━━━ Exercise inputs
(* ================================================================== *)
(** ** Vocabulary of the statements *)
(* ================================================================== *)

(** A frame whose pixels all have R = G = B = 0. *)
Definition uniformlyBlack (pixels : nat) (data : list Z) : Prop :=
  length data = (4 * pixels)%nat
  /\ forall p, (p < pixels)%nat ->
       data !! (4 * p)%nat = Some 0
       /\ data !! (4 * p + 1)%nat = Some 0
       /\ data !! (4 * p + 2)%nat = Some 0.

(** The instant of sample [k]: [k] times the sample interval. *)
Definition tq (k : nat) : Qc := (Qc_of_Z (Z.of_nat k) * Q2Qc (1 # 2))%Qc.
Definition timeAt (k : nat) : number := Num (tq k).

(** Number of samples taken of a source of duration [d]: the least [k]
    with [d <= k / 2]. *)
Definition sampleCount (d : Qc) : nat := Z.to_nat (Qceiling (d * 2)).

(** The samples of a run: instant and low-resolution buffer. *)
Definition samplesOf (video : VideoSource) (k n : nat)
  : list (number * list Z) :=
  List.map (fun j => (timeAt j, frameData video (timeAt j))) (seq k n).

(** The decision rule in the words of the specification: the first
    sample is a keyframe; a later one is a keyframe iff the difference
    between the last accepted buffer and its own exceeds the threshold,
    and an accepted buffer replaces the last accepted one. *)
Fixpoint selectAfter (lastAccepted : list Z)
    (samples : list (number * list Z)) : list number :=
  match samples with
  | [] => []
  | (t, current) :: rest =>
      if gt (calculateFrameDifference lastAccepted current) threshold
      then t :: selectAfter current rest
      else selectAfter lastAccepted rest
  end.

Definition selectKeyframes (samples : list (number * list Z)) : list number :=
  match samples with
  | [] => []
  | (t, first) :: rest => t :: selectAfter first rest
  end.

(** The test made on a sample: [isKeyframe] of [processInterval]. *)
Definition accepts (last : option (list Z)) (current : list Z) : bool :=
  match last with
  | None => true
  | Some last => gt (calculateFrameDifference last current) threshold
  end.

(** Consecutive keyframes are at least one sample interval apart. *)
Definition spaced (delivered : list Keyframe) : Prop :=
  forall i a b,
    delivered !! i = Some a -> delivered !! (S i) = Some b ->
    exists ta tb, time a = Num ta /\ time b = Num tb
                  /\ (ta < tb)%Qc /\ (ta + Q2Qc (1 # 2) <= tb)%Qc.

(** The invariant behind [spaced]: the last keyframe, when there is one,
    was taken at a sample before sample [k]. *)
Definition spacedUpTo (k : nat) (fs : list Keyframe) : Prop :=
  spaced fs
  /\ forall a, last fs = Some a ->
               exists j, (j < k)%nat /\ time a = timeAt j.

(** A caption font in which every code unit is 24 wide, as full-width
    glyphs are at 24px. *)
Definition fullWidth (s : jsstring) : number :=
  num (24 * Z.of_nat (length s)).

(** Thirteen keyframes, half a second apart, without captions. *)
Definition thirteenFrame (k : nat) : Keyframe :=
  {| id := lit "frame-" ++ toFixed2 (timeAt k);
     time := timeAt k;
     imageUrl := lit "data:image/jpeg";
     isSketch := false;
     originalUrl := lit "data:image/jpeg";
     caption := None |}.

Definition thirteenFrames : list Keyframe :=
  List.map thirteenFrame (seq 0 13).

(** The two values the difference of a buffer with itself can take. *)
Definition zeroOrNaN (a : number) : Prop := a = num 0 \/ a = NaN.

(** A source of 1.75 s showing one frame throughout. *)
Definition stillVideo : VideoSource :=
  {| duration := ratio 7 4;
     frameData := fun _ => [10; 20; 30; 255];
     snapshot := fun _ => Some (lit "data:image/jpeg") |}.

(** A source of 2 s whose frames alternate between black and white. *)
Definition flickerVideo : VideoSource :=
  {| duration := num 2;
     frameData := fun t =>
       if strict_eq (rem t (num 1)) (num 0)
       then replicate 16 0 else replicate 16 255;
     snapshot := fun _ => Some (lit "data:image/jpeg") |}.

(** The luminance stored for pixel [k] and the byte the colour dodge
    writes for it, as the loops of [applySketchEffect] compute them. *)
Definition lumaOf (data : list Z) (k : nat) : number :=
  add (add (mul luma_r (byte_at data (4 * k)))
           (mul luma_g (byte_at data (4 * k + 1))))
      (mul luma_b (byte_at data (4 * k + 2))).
━━━━━━
*About this exercise*: Return exactly the lines above from the line that has "else selectAfter lastAccepted rest" through the line that has "(** The test", inclusive, and nothing else.

*Solution to the problem*:
      else selectAfter lastAccepted rest
  end.

Definition selectKeyframes (samples : list (number * list Z)) : list number :=
  match samples with
  | [] => []
  | (t, first) :: rest => t :: selectAfter first rest
  end.

(** The test made on a sample: [isKeyframe] of [processInterval]. *)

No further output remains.